During the years 1992-1996, 803 cancers (including benign tumors of the central nervous system) were diagnosed in Minnesota children younger than 15 years of age (Table 2.6). Cancer in children differs significantly from cancer in adults in the pattern of cancer cell types. The vast majority of cancers in adults arise from epithelial tissue (outer body surfaces, glands, lining of intestinal tract). In contrast, less than five percent of the 803 childhood cancers were epithelial in origin. The difference between the cell types in childhood and adult cancers is suggestive of different causes of these diseases. The epithelial origin of most adult cancers is probably a reflection of life-style experiences such as smoking and diet. Although a number of genetic, birth, and environmental factors have been clearly associated with the risk of certain childhood cancers, the major determinants of risk for childhood cancers remain largely unknown.
As with adult cancers, relatively few of the many types of cancer account for most of the cancers that occur in children. Twenty-eight percent of all childhood cancers in Minnesota were leukemias, with acute lymphocytic leukemia (ALL), the single most common type of cancer comprising 23 percent of the total cancers. Tumors of the brain and central nervous system (including benign tumors) were the next most common, accounting for nearly 26 percent of the total. ALL, tumors of the brain and central nervous system, together with Hodgkin's lymphoma, non-Hodgkin's lymphoma, and cancers of the bone, soft tissue, and kidney accounted for nearly 73 percent of Minnesota's childhood cancers.
Table 2.7 contains the incidence rates for the most common childhood cancers for Minnesota and the U.S. SEER estimates. Male children are at an increased risk of developing cancer compared to females.
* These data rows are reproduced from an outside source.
(** Locks are never given back after a successful creation: once a
    tournament of 16 processes has been created, every later creation of a
    tournament of two or more processes fails, whatever the first one does
    with [tournament_acquire] and [tournament_release]. *)
Theorem locks_exhausted (n : Z) (fork_ok : Z -> bool) (s : sys) :
  bad_count n = false -> 2 <= n ->
  reach (tsys_step (tournament_procs (created 4))) (start_sys (created 4).2 16) s ->
  (tournament_create n true fork_ok tourn0 (tbl s)).1.1.1 = -1.
Proof.
  intros Hn H2 Hr. pose proof (tournament_inv 4 s ltac:(lia) Hr) as Hinv.
  assert (forall i, 0 <= i < 15 -> live (tbl s) i) as Hlive.
  { intros i Hi. destruct (tree16_cover i Hi) as (p & j & Hp & Hj & <-).
    by apply (inv_live _ _ _ _ _ Hinv). }
  assert (Hfull : (petersonlock_create (tbl s)).1 = -1).
  { apply create_from_full, Forall_lookup_2. intros i lk Hlk.
    pose proof (inv_tbl _ _ _ _ _ Hinv) as [Hlen _].
    pose proof (lookup_lt_Some _ _ _ Hlk) as Hlt. rewrite Hlen in Hlt.
    destruct (Hlive (Z.of_nat i)) as [_ (a & Ha & Hne)]; [vm_compute in Hlt; lia|].
    unfold active_at, zget in Ha. rewrite decide_True, Nat2Z.id, Hlk in Ha by lia.
    simpl in Ha. congruence. }
  unfold tournament_create. rewrite Hn. cbn [negb].
  destruct (Z.to_nat (n - 1)) as [|m] eqn:E; [lia|]. cbn [create_locks].
  destruct (petersonlock_create (tbl s)) as [r t1]. simpl in Hfull. by rewrite Hfull.
Qed.

Lemma locks_exhausted_witness :
  (tournament_create 2 true (fun _ => true) tourn0 (created 4).2).1.1.1 = -1.
Proof.
  apply (locks_exhausted 2 (fun _ => true) (start_sys (created 4).2 16)).
  - reflexivity.
  - lia.
  - apply reach_refl.
Defined.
During 1992-1996 in Minnesota, the male incidence rate of 16.5 per 100,000 was 28 percent greater than the female incidence 12.9 per 100,000. The higher risk in males is seen nationally and in other countries. ALL, non-Hodgkin's lymphoma, and brain cancer are major contributors to the greater male cancer risk.
For all cancers combined, the average yearly childhood cancer incidence in Minnesota is approximately 14.7 per 100,000. Nationally (1991-1995), the overall rate was 14.1 for all races and 14.4 for whites. Thus, the Minnesota rate was within 10 percent of the national rates. Table 2.8 contains estimates of the number of cancers expected per 1,000 children by the age of 15 in Minnesota. For males, 2.5 cancers and for females, 2.1 cancers are expected. Overall for both sexes, the estimate is 2.3 cancers per 1,000 children prior to their 15th birthday. This figure translates into an estimate of one cancer per 435 children by the age of 15.